PROBLEM DETAILS:
Please write each record out again word for word.

++++ THE DATA ++++

(* ===== verification/CacheSpec.v ===== *)
(** * What a cache tier promises

    The two tiers share one abstract view: a partial map from the 128-bit key
    identity to the decision stored there.  A tier may forget entries at any
    time (expiry, invalidation, eviction), but what it still shows was put
    there.  The two-tier cache and its staleness bound are proved against this
    interface; each tier proves that its operations implement it. *)
From S2P Require Import Prelude CacheKey.

Record decision : Type := MkDecision {
  d_allowed : bool;
  d_expires : Z;    (* ms *)
  d_gen : Z;        (* uint16_t *)
}.

#[export] Instance decision_eq_dec : EqDecision decision.
Proof. solve_decision. Defined.

(** [tier_view t k] is the entry a lookup of [k] would examine; two keys in
    [tier_same] share one entry (the L1 cache compares 128 bits of the key, the
    L2 cache hashes all of it). *)
Class CacheTier (T : Type) : Type := {
  tier_inv : T -> Prop;
  tier_view : T -> FgaAclCacheKey -> option decision;
  tier_same : FgaAclCacheKey -> FgaAclCacheKey -> Prop;
}.

Section Tier.
Context {T : Type} `{CacheTier T}.

(** No new entry shows up. *)
Definition tier_forgets (t t' : T) : Prop :=
  forall k d, tier_view t' k = Some d -> tier_view t k = Some d.

(** [d] is stored under [k]; nothing else appears. *)
Definition tier_puts (k : FgaAclCacheKey) (d : decision) (t t' : T) : Prop :=
  tier_view t' k = Some d /\
  forall k' d', tier_view t' k' = Some d' ->
    (~ tier_same (T := T) k' k /\ tier_view t k' = Some d') \/
    (tier_same (T := T) k' k /\ d' = d).

#[export] Instance tier_forgets_preorder : PreOrder tier_forgets.
Proof. split; unfold tier_forgets; red; eauto. Qed.

(** What holds of all visible entries survives forgetting and putting. *)
Definition tier_all (P : FgaAclCacheKey -> decision -> Prop) (t : T) : Prop :=
  forall k d, tier_view t k = Some d -> P k d.

Lemma tier_all_forgets P t t' :
  tier_forgets t t' -> tier_all P t -> tier_all P t'.
Proof. intros Hf Ha k d Hv. by apply Ha, Hf. Qed.

Lemma tier_all_puts (P Q : FgaAclCacheKey -> decision -> Prop) k d t t' :
  tier_puts k d t t' ->
  (forall k', tier_same (T := T) k' k -> Q k' d) ->
  (forall k' d', ~ tier_same (T := T) k' k -> P k' d' -> Q k' d') ->
  tier_all P t -> tier_all Q t'.
Proof.
  intros [_ Hp] Hnew Hold Ha k' d' Hv. apply Hp in Hv as [[Hs Hv]|[Hs ->]]; auto.
Qed.

Lemma tier_all_mono (P Q : FgaAclCacheKey -> decision -> Prop) t :
  (forall k d, P k d -> Q k d) -> tier_all P t -> tier_all Q t.
Proof. intros HPQ Ha k d Hv. by apply HPQ, Ha. Qed.
End Tier.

++++

TASK ANSWER:
(* ===== verification/CacheSpec.v ===== *)
(** * What a cache tier promises

    The two tiers share one abstract view: a partial map from the 128-bit key
    identity to the decision stored there.  A tier may forget entries at any
    time (expiry, invalidation, eviction), but what it still shows was put
    there.  The two-tier cache and its staleness bound are proved against this
    interface; each tier proves that its operations implement it. *)
From S2P Require Import Prelude CacheKey.

Record decision : Type := MkDecision {
  d_allowed : bool;
  d_expires : Z;    (* ms *)
  d_gen : Z;        (* uint16_t *)
}.

#[export] Instance decision_eq_dec : EqDecision decision.
Proof. solve_decision. Defined.

(** [tier_view t k] is the entry a lookup of [k] would examine; two keys in
    [tier_same] share one entry (the L1 cache compares 128 bits of the key, the
    L2 cache hashes all of it). *)
Class CacheTier (T : Type) : Type := {
  tier_inv : T -> Prop;
  tier_view : T -> FgaAclCacheKey -> option decision;
  tier_same : FgaAclCacheKey -> FgaAclCacheKey -> Prop;
}.

Section Tier.
Context {T : Type} `{CacheTier T}.

(** No new entry shows up. *)
Definition tier_forgets (t t' : T) : Prop :=
  forall k d, tier_view t' k = Some d -> tier_view t k = Some d.

(** [d] is stored under [k]; nothing else appears. *)
Definition tier_puts (k : FgaAclCacheKey) (d : decision) (t t' : T) : Prop :=
  tier_view t' k = Some d /\
  forall k' d', tier_view t' k' = Some d' ->
    (~ tier_same (T := T) k' k /\ tier_view t k' = Some d') \/
    (tier_same (T := T) k' k /\ d' = d).

#[export] Instance tier_forgets_preorder : PreOrder tier_forgets.
Proof. split; unfold tier_forgets; red; eauto. Qed.

(** What holds of all visible entries survives forgetting and putting. *)
Definition tier_all (P : FgaAclCacheKey -> decision -> Prop) (t : T) : Prop :=
  forall k d, tier_view t k = Some d -> P k d.

Lemma tier_all_forgets P t t' :
  tier_forgets t t' -> tier_all P t -> tier_all P t'.
Proof. intros Hf Ha k d Hv. by apply Ha, Hf. Qed.

Lemma tier_all_puts (P Q : FgaAclCacheKey -> decision -> Prop) k d t t' :
  tier_puts k d t t' ->
  (forall k', tier_same (T := T) k' k -> Q k' d) ->
  (forall k' d', ~ tier_same (T := T) k' k -> P k' d' -> Q k' d') ->
  tier_all P t -> tier_all Q t'.
Proof.
  intros [_ Hp] Hnew Hold Ha k' d' Hv. apply Hp in Hv as [[Hs Hv]|[Hs ->]]; auto.
Qed.

Lemma tier_all_mono (P Q : FgaAclCacheKey -> decision -> Prop) t :
  (forall k d, P k d -> Q k d) -> tier_all P t -> tier_all Q t.
Proof. intros HPQ Ha k d Hv. by apply HPQ, Ha. Qed.
End Tier.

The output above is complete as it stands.